Why reference?
To show you have researched and read widely
An idea or argument is backed up by evidence
Gives credit to the original author/s
Allows your lecturer to track down the sources you have used
Avoids plagiarism
Alistair Kwan suggests also:
to defer to, and hence endorse or accept, another author’s definition or argument
to indicate further reading for readers interested in more
to associate yourself with, or distinguish yourself from, a clique or even the mainstream i.e. disciplinary identity-crafting
- to critique other work...(See more reasons at Citation: what you might cite for and how you might show critical analysis)
When to reference
Every time you refer to someone else's ideas or writing you must reference this in your academic work.
For example:
- Quotations - ‘word for word' copies of a written source.
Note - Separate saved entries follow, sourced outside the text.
(** The mapping and the sets of the original lie below [n]. *)
Lemma original_within p :
  plugin_ok h p = true ->
  p < n
  /\ (forall d, components_of h' p = Some (VRef d) -> d < n)
  /\ (forall d items e l,
        components_of h' p = Some (VRef d) ->
        entries_of h' (VRef d) = Some items -> In e items ->
        snd e = VRef l -> l < n).
Proof.
  intros Hok.
  apply plugin_ok_inv in Hok as (m & nm & v & d & mro & items & Hp & Hd & Hall).
  bounds. readers. rewrite (copy_lookup_old p), Hp by done.
  split; [done|]. split; [by intros d0 [= <-]|].
  intros d0 items0 e l [= <-]. rewrite (copy_lookup_old d), Hd by done.
  intros [= <-] Hin El. rewrite forallb_forall in Hall. apply Hall in Hin.
  apply is_component_set_inv in Hin as (a & mro' & xs & E & Ha).
  rewrite El in E. injection E as ->. by eapply lookup_lt_Some.
Qed.

(** The clone, its mapping and its sets lie from [n] on. *)
Lemma clone_within p :
  plugin_ok h p = true ->
  n <= p + n < 2 * n
  /\ (forall d, components_of h' (p + n) = Some (VRef d) -> n <= d < 2 * n)
  /\ (forall d items e l,
        components_of h' (p + n) = Some (VRef d) ->
        entries_of h' (VRef d) = Some items -> In e items ->
        snd e = VRef l -> n <= l < 2 * n).
Proof.
  intros Hok.
  apply plugin_ok_inv in Hok as (m & nm & v & d & mro & items & Hp & Hd & Hall).
  bounds. readers.
  rewrite (copy_lookup_new _ _ Hp). cbn [shift_obj shift_val].
  split; [lia|]. split; [intros d0 [= <-]; lia|].
  intros d0 items0 e l [= <-].
  rewrite (copy_lookup_new _ _ Hd). cbn [shift_obj].
  intros [= <-] Hin El.
  apply in_map_iff in Hin as ([k cs] & <- & Hin). cbn [fst snd] in El.
  rewrite forallb_forall in Hall. apply Hall in Hin.
  apply is_component_set_inv in Hin as (a & mro' & xs & E & Ha).
  cbn [snd] in E. subst cs. cbn [shift_val] in El. injection El as <-.
  apply lookup_lt_Some in Ha. lia.
Qed.

Lemma slot_in_entries (g : heap) q key a :
  slot_of g q key = Some (VRef a) ->
  exists d items,
    components_of g q = Some (VRef d)
    /\ entries_of g (VRef d) = Some items
    /\ In (VStr key, VRef a) items.
Proof.
  intros Hs. apply slot_of_inv in Hs
    as (m & nm & v & d & mro & kv & items & Hq & Hd & Hk).
  exists d, items. readers. rewrite Hq, Hd.
  repeat split. by apply assoc_In.
Qed.

(** The clone is clear of the cells of the original store. *)
Lemma clone_clear p :
  plugin_ok h p = true -> clear_of h' (p + n) 0 n.
Proof.
  intros Hok. destruct (clone_within p Hok) as (_ & Hd & He).
  split; [by apply plugin_ok_clone|]. split; [len|].
  intros d Hc. split; [specialize (Hd d Hc); lia|].
  intros items e l Hent Hin El. specialize (He d items e l Hc Hent Hin El).
  lia.
Qed.

(** The original is clear of the cells of the duplicates. *)
Lemma original_clear p :
  plugin_ok h p = true -> clear_of h' p n (2 * n).
Proof.
  intros Hok. destruct (original_within p Hok) as (_ & Hd & He).
  split; [by apply plugin_ok_original|].
  split; [rewrite length_app, length_map; lia|].
  intros d Hc. split; [specialize (Hd d Hc); lia|].
  intros items e l Hent Hin El. specialize (He d items e l Hc Hent Hin El).
  lia.
Qed.

End Copy.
- Diagrams, graphs, charts, images - any representation that you copy from another source.
- Paraphrasing - when you rewrite all or part of another person's ideas in your own words.
- Summary - when you summarise another person's ideas or research.
- Facts - when you repeat or rewrite other researcher's findings, data or information.
- Revisions - when you re-work or modify any part of someone else's research/ideas/images,
while maintaining the key idea or design.
Reference to the work of others needs to have a purpose.
- Use authoritative and appropriate sources.
- Learn to critically evaluate an information source (eg article, website, blog) before you decide to make reference to it.
- Be selective.
Quality and purposeful references rather than quantity is key.